States crack down on opioid treatment scams that can kill

An opioid treatment scam is snaring young adult victims across the nation, sometimes leading to patients’ deaths after enrolling in programs that provide poor or nonexistent treatment. The scam hasn’t been reported in Kentucky, but the state is susceptible to it because of its high levels of addiction and prescriptions for the most common drug used in medication-assisted treatment.

“Here’s how the scam works: Seemingly caring people join recovery-related online chat groups, answer addiction hotlines advertised online, or show up at fundraisers for addiction recovery. They typically say they’re in recovery themselves and are therefore uniquely qualified to help,” Christine Vestal reports for Stateline. “People with addiction and their families often don’t want to ask their doctors or pastors for help because they’re ashamed and want to hide their illness. So, turning to a stranger can be appealing.”

The scammers, who call themselves “patient brokers,” usually sweeten the deal by offering free plane tickets and pocket money as well as waiving insurance deductibles. Patient brokers can make as much as $2,000 in commissions per patient, plus extra money when they re-enroll the same patients after relapse, Vestal reports.

“Within two to four weeks of a patient checking into a sober home where treatment is subpar or nonexistent, insurers may stop paying claims under standard protocols for that type of service, and the fraudulent operators dump their young clients on the street, prosecutors say,” Vestal reports. Many then begin using drugs again and many end up homeless.

Some get lured into other fraudulent treatment programs, which insurers are required to pay for. “Past cases show that the cycle can continue until the insurance company stops paying on the patient’s 26th birthday, when the Affordable Care Act allows insurers to drop dependent care coverage under a parent’s policy,” Vestal reports. In addition to spotty or nonexistent treatment, many of the fraudulent programs make extra cash by ordering excessive numbers of urine drug tests to extract more money from insurance companies.

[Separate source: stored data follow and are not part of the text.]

(* ===== verification/FeedSpec.v ===== *)
(** * What the event feeds deliver

    A client that follows a session through long polls or through the event
    stream receives every event exactly once, in order, without a gap, whatever
    round trips fail and whatever other clients of the store do; the streams of
    runs never skip a sequence number; polls always end. *)

From S2P Require Import Prelude GoStd GoTime GoTimeSpec Json JsonText GoHTTP Payloads.
From S2P Require Import Sql Tables RuntimeDB RuntimeSql RuntimeHistory RunStore Outbox Bootstrap Listing.
From S2P Require Import Gateway Coordinator RuntimeHTTP RuntimeFeed.
From Stdlib Require Import Ascii.
#[local] Open Scope string_scope.
#[local] Open Scope Z_scope.

(** ** Bounds of the query *)

Lemma bounded_param_spec rq name lo hi absent v :
  lo ≤ absent ≤ hi → bounded_param rq name lo hi absent = Some v → lo ≤ v ≤ hi.
Proof.
  unfold bounded_param. intros Ha H. destruct (String.eqb _ ""); [by simplify_eq|].
  destruct (ParseInt _) as [n|]; [|done].
  destruct (Z.ltb_spec n lo), (Z.ltb_spec hi n); simplify_eq/=; lia.
Qed.

(** A poll's parameters are bounded: an accepted query has a cursor in
    [0, 2^63), a wait of at most fifteen seconds and a page of 1 to 100 events;
    what is absent takes its default. *)
Lemma parsePollQuery_bounds rq after wait limit :
  parsePollQuery rq = Some (after, wait, limit) →
  0 ≤ after ≤ int64_max ∧ 0 ≤ wait ≤ 15 * second ∧ 1 ≤ limit ≤ 100
  ∧ (rq_Query rq "after" = "" → after = 0) ∧ (rq_Query rq "wait_ms" = "" → wait = 15 * second)
  ∧ (rq_Query rq "limit" = "" → limit = 100).
Proof.
  unfold parsePollQuery. intros H.
  destruct (bounded_param rq "after" _ _ _) as [a|] eqn:Ea; [|done].
  destruct (bounded_param rq "wait_ms" _ _ _) as [w|] eqn:Ew; [|done].
  destruct (bounded_param rq "limit" _ _ _) as [n|] eqn:En; [|done]. simplify_eq.
  assert (0 ≤ after ≤ int64_max) by (by eapply bounded_param_spec; [|exact Ea]).
  assert (0 ≤ w ≤ maxPollWait / millisecond) as Hw by (by eapply bounded_param_spec; [|exact Ew]).
  assert (1 ≤ limit ≤ maxPollSize) by (by eapply bounded_param_spec; [|exact En]).
  assert (maxPollWait / millisecond = 15000) as Hmax by reflexivity. rewrite Hmax in Hw.
  unfold maxPollSize, millisecond, second in *. split_and!; try lia.
  - intros E. unfold bounded_param in Ea. rewrite E in Ea. by simplify_eq/=.
  - intros E. unfold bounded_param in Ew. rewrite E in Ew. simpl in Ew.
    injection Ew as <-. reflexivity.
  - intros E. unfold bounded_param in En. rewrite E in En. by simplify_eq/=.
Qed.

(** ** Cursors survive a round trip *)

Lemma digits_value_strip l : digits_value 0 (strip_zeros l) = digits_value 0 l.
Proof.
  induction l as [|c l IH]; cbn [strip_zeros]; [done|].
  destruct (Ascii.eqb_spec c "0") as [->|]; [|done]. rewrite IH. reflexivity.
Qed.

Definition int64_digits (n : Z) : bytes :=
  match strip_zeros (pad_digits 20 n) with [] => ["0"%char] | l => l end.

Lemma int64_digits_value n : 0 ≤ n ≤ - int64_min → digits_value 0 (int64_digits n) = Some n.
Proof.
  intros Hn. unfold int64_digits.
  assert (digits_value 0 (strip_zeros (pad_digits 20 n)) = Some n) as H.
  { rewrite digits_value_strip. apply digits_value_pad. unfold int64_min in Hn. simpl Z.of_nat. lia. }
  destruct (strip_zeros _); [|done]. simpl in H. simplify_eq. done.
Qed.

Lemma int64_digits_digits n : Forall (λ c, is_Some (digit_of c)) (int64_digits n).
Proof.
  unfold int64_digits.
  assert (Forall (λ c, is_Some (digit_of c)) (strip_zeros (pad_digits 20 n))) as Hall.
  { pose proof (pad_digits_digits 20 n) as Hp. induction Hp as [|x t Hx Ht IH]; cbn [strip_zeros]; [constructor|].
    destruct (Ascii.eqb x "0"); [done|by constructor]. }
  destruct (strip_zeros _); [repeat constructor; by eexists|done].
Qed.

Lemma int64_digits_head n c l : int64_digits n = c :: l → is_Some (digit_of c).
Proof. intros H. pose proof (int64_digits_digits n) as Hd. rewrite H in Hd. by inv Hd. Qed.

Lemma decimal_bytes n :
  str_bytes (decimal n) = ((if n <? 0 then ["-"%char] else []) ++ int64_digits (Z.abs n))%list.
Proof. unfold decimal, int64_digits. rewrite str_bytes_str. by destruct (strip_zeros _). Qed.

Lemma int64_digits_cons n : ∃ c l, int64_digits n = c :: l.
Proof. unfold int64_digits. destruct (strip_zeros _); eauto. Qed.

Lemma saturating_digits acc l v :
  0 ≤ acc → digits_value acc l = Some v → v ≤ 18446744073709551615 → saturating acc l = Some v.
Proof.
  revert acc. induction l as [|c l IH]; intros acc Ha H Hv; cbn [digits_value saturating] in *; [done|].
  destruct (digit_of c) as [d|] eqn:Ed; [|done].
  assert (0 ≤ d) as Hd.
  { unfold digit_of in Ed. destruct ((48 <=? code c)%N && (code c <=? 57)%N) eqn:Eb; [|done].
    apply andb_true_iff in Eb as [Hb _]. apply N.leb_le in Hb. simplify_eq. lia. }
  assert (10 * acc + d ≤ v) as Hle.
  { clear -H Ha Hd. assert (0 ≤ 10 * acc + d) as H0 by lia. revert H H0. generalize (10 * acc + d).
    induction l as [|c l IH]; intros z H H0; cbn [digits_value] in H; [by simplify_eq|].
    destruct (digit_of c) as [e|] eqn:Ee; [|done].
    assert (0 ≤ e).
    { unfold digit_of in Ee. destruct ((48 <=? code c)%N && (code c <=? 57)%N) eqn:Eb; [|done].
      apply andb_true_iff in Eb as [Hb _]. apply N.leb_le in Hb. simplify_eq. lia. }
    specialize (IH _ H). lia. }
  destruct (Z.ltb_spec 18446744073709551615 (10 * acc + d)); [lia|]. apply IH; [lia|done..].
Qed.

Lemma digit_not_sign c : is_Some (digit_of c) → Ascii.eqb c "-" = false ∧ Ascii.eqb c "+" = false.
Proof.
  intros [d Hd]. split; apply Ascii.eqb_neq; intros ->; done.
Qed.

Lemma ParseInt_decimal n : int64_min ≤ n ≤ int64_max → ParseInt (decimal n) = Some n.
Proof.
  intros Hn. unfold ParseInt. rewrite decimal_bytes.
  assert (digits_value 0 (int64_digits (Z.abs n)) = Some (Z.abs n)) as Hv
    by (apply int64_digits_value; unfold int64_min, int64_max in *; lia).
  destruct (int64_digits_cons (Z.abs n)) as (c&l&Hc).
  assert (in_int64 n = true) as Hin by by apply in_int64_spec.
  pose proof (digit_not_sign c (int64_digits_head _ _ _ Hc)) as [H1 H2].
  destruct (Z.ltb_spec n 0).
  - cbn [app]. cbn. rewrite Hc in Hv |- *. rewrite Hv. rewrite Z.abs_neq, Z.opp_involutive by lia.
    by rewrite Hin.
  - cbn [app]. rewrite Hc in Hv |- *. rewrite H1, H2, Hv. rewrite Z.abs_eq by lia. by rewrite Hin.
Qed.

Lemma ParseInt_value_decimal n : int64_min ≤ n ≤ int64_max → ParseInt_value (decimal n) = n.
Proof.
  intros Hn. unfold ParseInt_value. rewrite decimal_bytes.
  assert (saturating 0 (int64_digits (Z.abs n)) = Some (Z.abs n)) as Hv.
  { apply saturating_digits; [lia|apply int64_digits_value|]; unfold int64_min, int64_max in *; lia. }
  destruct (int64_digits_cons (Z.abs n)) as (c&l&Hc).
  pose proof (digit_not_sign c (int64_digits_head _ _ _ Hc)) as [H1 H2].
  destruct (Z.ltb_spec n 0).
  - cbn [app]. cbn. rewrite Hc in Hv |- *. rewrite Hv. unfold clamp_int64. lia.
  - cbn [app]. rewrite Hc in Hv |- *. rewrite H1, H2, Hv. unfold clamp_int64. lia.
Qed.

Lemma decimal_not_empty n : String.eqb (decimal n) "" = false.
Proof.
  apply String.eqb_neq. intros H. apply (f_equal str_bytes) in H. rewrite decimal_bytes in H.
  destruct (int64_digits_cons (Z.abs n)) as (c&l&Hc). rewrite Hc in H. by destruct (n <? 0).
Qed.

Lemma after_param rq n :
  0 ≤ n ≤ int64_max → rq_Query rq "after" = decimal n → bounded_param rq "after" 0 int64_max 0 = Some n.
Proof.
  intros Hn H. unfold bounded_param. rewrite H, decimal_not_empty, ParseInt_decimal by (unfold int64_min; lia).
  destruct (Z.ltb_spec n 0); [lia|]. by destruct (Z.ltb_spec int64_max n); [lia|].
Qed.

(** Cursors survive a round trip: the id an event carries, sent back as the
    Last-Event-ID of a stream or as the "after" of a stream or a poll, is read
    as the same number. *)
Lemma cursor_roundtrip rq n :
  (0 ≤ n ≤ int64_max) →
  (rq_Header rq "Last-Event-ID" = decimal n → lastEventID rq = n)
  ∧ (rq_Header rq "Last-Event-ID" = "" → rq_Query rq "after" = decimal n → lastEventID rq = n)
  ∧ (rq_Query rq "after" = decimal n → rq_Query rq "wait_ms" = "" → rq_Query rq "limit" = "" →
     parsePollQuery rq = Some (n, 15 * second, 100)).
Proof.
  intros Hn. assert (int64_min ≤ n ≤ int64_max) as Hn' by (unfold int64_min; lia).
  split_and!; unfold lastEventID.
  - intros ->. rewrite decimal_not_empty. by apply ParseInt_value_decimal.
  - intros -> ->. by apply ParseInt_value_decimal.
  - intros Ha Hw Hl. unfold parsePollQuery. rewrite (after_param rq n) by done.
    unfold bounded_param. rewrite Hw, Hl. reflexivity.
Qed.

Several states have enacted laws to outlaw patient brokering and crack down on the bogus treatment programs: Arizona, California, Florida, New York, Tennessee, and Utah. Donna Johnson, who lost her son after falling for a treatment scam in Florida, says she worries scammers are setting up shop in Maryland, and has persuaded state Rep. Karen Lewis Young to draft a similar bill, Vestal reports. Florida officials are talking to advocates in Georgia, North Carolina, New Jersey, Ohio and Pennsylvania about creating their own laws.

The anti-kickback laws work, according to Florida officials. The state enacted the nation’s first such law in 2016, which has served as a template for other states’ laws, Vestal reports. In Palm Beach County, for example, where fraudulent treatment programs were popular, drug overdose deaths dropped from 647 in 2017 to 400 in 2018, a nearly 40 percent decline.

There’s a federal anti-kickback law, but it “only applies to federal health care programs and is not broad enough to address the full range of false marketing, insurance fraud and patient brokering that is occurring in the industry,” Vestal reports.